Pursuant to Section 13 or 15(d) of the
Securities Exchange Act of 1934
 
Date of Report (Date of earliest event reported): February 26, 2015

 
Summit Financial Group, Inc.
(Exact name of registrant as specified in its charter)

 
      West Virginia      
 
     No. 0-16587        
 
          55-0672148         
(State or other jurisdiction of 
 
(Commission File Number) 
 
(I.R.S. Employer
incorporation or oanization)
 
 
 
 Identification No.)
 
300 North Main Street
Moorefield, West Virginia 26836
(Address of Principal Executive Offices)

(304) 530-1000
(Registrant’s telephone number, including area code)

Not Applicable
(Former name or address, if changed since last report)
 
Check the appropriate box below if the Form 8-K filing is intended to simultaneously satisfy the filing obligation of the registrant under any of the following provisions:
[ ]
Written communications pursuant to Rule 425 under the Securities Act (17 CFR 230.425)
 
 
 
 
 
[ ]
Soliciting material pursuant to Rule 14a-12 under the Exchange Act (17 CFR 240.14a-12)
 
 
 
 
 
[ ]
Pre-commencement communications pursuant to Rule 14d-2(b) under the Exchange Act (17 CFR 240.14d-2(b))
 
 
 
 
 
[ ]
Pre-commencement communications pursuant to Rule 13e-4(c) under the Exchange Act (17 CFR 240.13e-4(c))
 




 

Section 8 - Other Events

  
ITEM 8.01
Other Events.

Termination of Informal Memorandum of Understanding

On February 26, 2015, the Federal Reserve Bank of Richmond and the West Virginia Division of Financial Institutions terminated their informal memorandum of understanding with Summit Financial Group, Inc. (“Summit”) entered into on November 26, 2009 (the “Holding Company MOU”).

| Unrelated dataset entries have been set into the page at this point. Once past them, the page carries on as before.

Lemma collect_healthy_spec pool now members h :
  health_wf h -> Forall (fun m => is_Some (get_lane h m.1)) members ->
  exists h', collect_healthy pool now members h = Some (healthy_members pool now h members, h')
    /\ hstep h h' /\ same_view h h'
    /\ forall r, r ∈ refs (healthy_members pool now h members) -> is_Some (read_cell r h').
Proof.
  revert h. induction members as [|[cand w] members IH]; intros h Hw Hl.
  { exists h. split_and!; [done|by apply hstep_refl|reflexivity|intros r []%elem_of_nil]. }
  apply Forall_cons in Hl as [[ls Hls] Hl]. simpl in Hls. simpl.
  assert (Hskip : member_healthy pool now h (cand, w) = false ->
    healthy_members pool now h ((cand, w) :: members) = healthy_members pool now h members).
  { intros Hm. by rewrite healthy_members_cons, Hm. }
  destruct (w =? 0) eqn:Ew.
  { rewrite Hskip by (unfold member_healthy; simpl; by rewrite Ew). by apply IH. }
  rewrite (lane_admissible_gate h cand ls Hls). simpl.
  destruct (lane_gate ls) eqn:Eg; simpl.
  { rewrite Hskip; [by apply IH|]. unfold member_healthy. simpl. rewrite Hls, Eg.
    rewrite andb_comm. by destruct (view_cell pool cand h). }
  destruct (load_cell_hstep pool cand h ls Hw Hls) as (c & h1 & -> & Hv & Hr & _ & Hsv & Hst). simpl.
  destruct (IH h1) as (h' & -> & Hst' & Hsv' & Hrd).
  { apply Hst. }
  { eapply Forall_impl; [done|]. intros m. by rewrite (same_view_get_lane _ _ _ Hsv). }
  simpl. rewrite (same_view_healthy _ _ _ _ _ Hsv) in Hrd |- *.
  assert (Hcons : healthy_members pool now h ((cand, w) :: members)
    = if cell_ready_breaker c now
      then (cand, cell_ref pool cand, w) :: healthy_members pool now h members
      else healthy_members pool now h members).
  { rewrite healthy_members_cons. unfold member_healthy. simpl. by rewrite Ew, Hls, Hv, Eg. }
  exists h'. split_and!; [|by eapply hstep_trans|by etransitivity|].
  - do 2 f_equal. by rewrite Hcons.
  - intros r Hin. rewrite Hcons in Hin. destruct (cell_ready_breaker c now); [|by apply Hrd].
    csimpl in Hin. apply elem_of_cons in Hin as [->|Hin]; [|by apply Hrd].
    exists c. by apply (hstep_read_view h1).
Qed.

(** ** One selection *)

Lemma weights_only_view rs h h' pool lane c :
  weights_only rs h h' -> view_cell pool lane h = Some c ->
  exists w, view_cell pool lane h' = Some (set_weight w c)
    /\ (cell_ref pool lane ∉ rs -> w = current_weight c).
Proof.
  intros [Hin Hnone Hgate] Hv. destruct (read_cell (cell_ref pool lane) h) as [c0|] eqn:Hr.
  - pose proof (view_ref _ _ _ _ Hr) as Hv0. rewrite Hv in Hv0. injection Hv0 as <-.
    destruct (Hin _ _ Hr) as (w & Hr' & Hw). exists w. split; [by apply view_ref|done].
  - pose proof (Hnone _ Hr) as Hr'. unfold view_cell, cell_ref, read_cell in *.
    destruct (String.eqb pool ""); [congruence|]. rewrite Hr in Hv. rewrite Hr'.
    apply fmap_Some in Hv as (ls & Hl & ->). destruct (Hgate _ _ Hl) as (c1 & Hl').
    destruct (Hin (LaneCell lane) (ls_cell ls)) as (w & Hrl & _).
    { unfold read_cell. by rewrite Hl. }
    unfold read_cell in Hrl. rewrite Hl' in Hrl. simpl in Hrl. injection Hrl as ->.
    exists 0. by rewrite Hl'.
Qed.

Lemma select_from_healthy healthy h cs i cs' :
  healthy <> [] -> NoDup (refs healthy) -> health_wf h ->
  accumulators (refs healthy) h = Some cs -> swrr_round healthy.*2 cs = Some (i, cs') ->
  exists lane r w h', healthy !! i = Some (lane, r, w)
    /\ (h1 ← add_weights healthy h; best ← find_best healthy h1 None I64_MIN;
        match best with
        | Some (idx, r) =>
            c ← read_cell r h1;
            Some (Some idx, write_cell r (set_weight (wrap_i64 (current_weight c - Zsum healthy.*2)) c) h1)
        | None => Some (None, h1)
        end) = Some (Some lane, h')
    /\ hstep h h' /\ weights_only (refs healthy) h h' /\ accumulators (refs healthy) h' = Some cs'.
Proof.
  intros Hne Hnd Hw Ha Hround.
  destruct (add_weights_spec healthy h cs Hnd Hw Ha) as (h1 & -> & Hst & Hwo & Ha1). simpl.
  unfold swrr_round in Hround. apply bind_Some_inv in Hround as (i' & Hmax & Hround).
  injection Hround as -> <-.
  rewrite (find_best_spec _ _ _ None I64_MIN 0 Ha1). unfold argmax in Hmax. rewrite Hmax. simpl.
  rewrite Nat.sub_0_r. destruct (argmax_spec _ _ Hmax) as (cw & Hcw & _).
  destruct (healthy !! i) as [[[lane r] w]|] eqn:Hi.
  2: { exfalso. apply lookup_ge_None in Hi. apply lookup_lt_Some in Hcw.
       unfold swrr_add in Hcw. rewrite length_zip_with, length_fmap in Hcw. lia. }
  assert (Hri : refs healthy !! i = Some r) by (unfold refs; by rewrite list_lookup_fmap, Hi).
  destruct (accumulators_lookup _ _ _ _ _ Ha1 Hri) as (c & Hr & Hc'). simpl. rewrite Hr. simpl.
  set (h' := write_cell r _ h1). exists lane, r, w, h'.
  assert (r ∈ refs healthy) as Hin by (by eapply list_elem_of_lookup_2).
  split_and!; try done.
  - eapply hstep_trans; [done|]. eapply write_cell_hstep; [apply Hst|done|]. apply weight_steps.
  - eapply weights_only_trans; [done|]. by apply weights_only_write.
  - apply mapM_Some_2. apply mapM_Some_1 in Ha1. apply Forall2_lookup. intros j.
    rewrite Forall2_lookup in Ha1. specialize (Ha1 j). destruct (decide (i = j)) as [<-|Hij].
    + rewrite Hri, list_lookup_alter_eq, Hc'. simpl. constructor. unfold h'.
      by rewrite read_write_eq by (by exists c).
    + rewrite list_lookup_alter_ne by done.
      destruct (refs healthy !! j) as [r'|] eqn:Ej; [|inversion Ha1; constructor].
      inversion Ha1 as [? w' Hrw|]; subst. constructor. unfold h'.
      rewrite read_write_ne; [done|]. intros ->. apply Hij. by eapply NoDup_lookup.
Qed.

Summit previously announced on November 26, 2014 that the West Virginia Division of Financial Institutions and the Federal Deposit Insurance Corporation had terminated their informal memorandum of understanding with Summit Community Bank, Inc. entered into on September 24, 2009.

On February 27, 2015, Summit issued a press release announcing the termination of the informal memorandum of understanding with the Federal Reserve Bank of Richmond and the West Virginia Division of Financial Institutions. A copy of that press release is attached hereto as Exhibit 99.1 and furnished herewith.

Declaration of Cash Dividend

On February 26, 2015, the Board of Directors of Summit authorized and declared a cash dividend for the first quarter of 2015 of $0.08 per share of Summit’s common stock. The dividend will be paid on March 31, 2015, to common shareholders of record as of the close of business on March 16, 2015.

On March 2, 2015, Summit issued a press release announcing its intent to restore paying regular dividends to its common shareholders and the declaration of the above described common stock cash dividend. A copy of that press release is attached hereto as Exhibit 99.2 and furnished herewith.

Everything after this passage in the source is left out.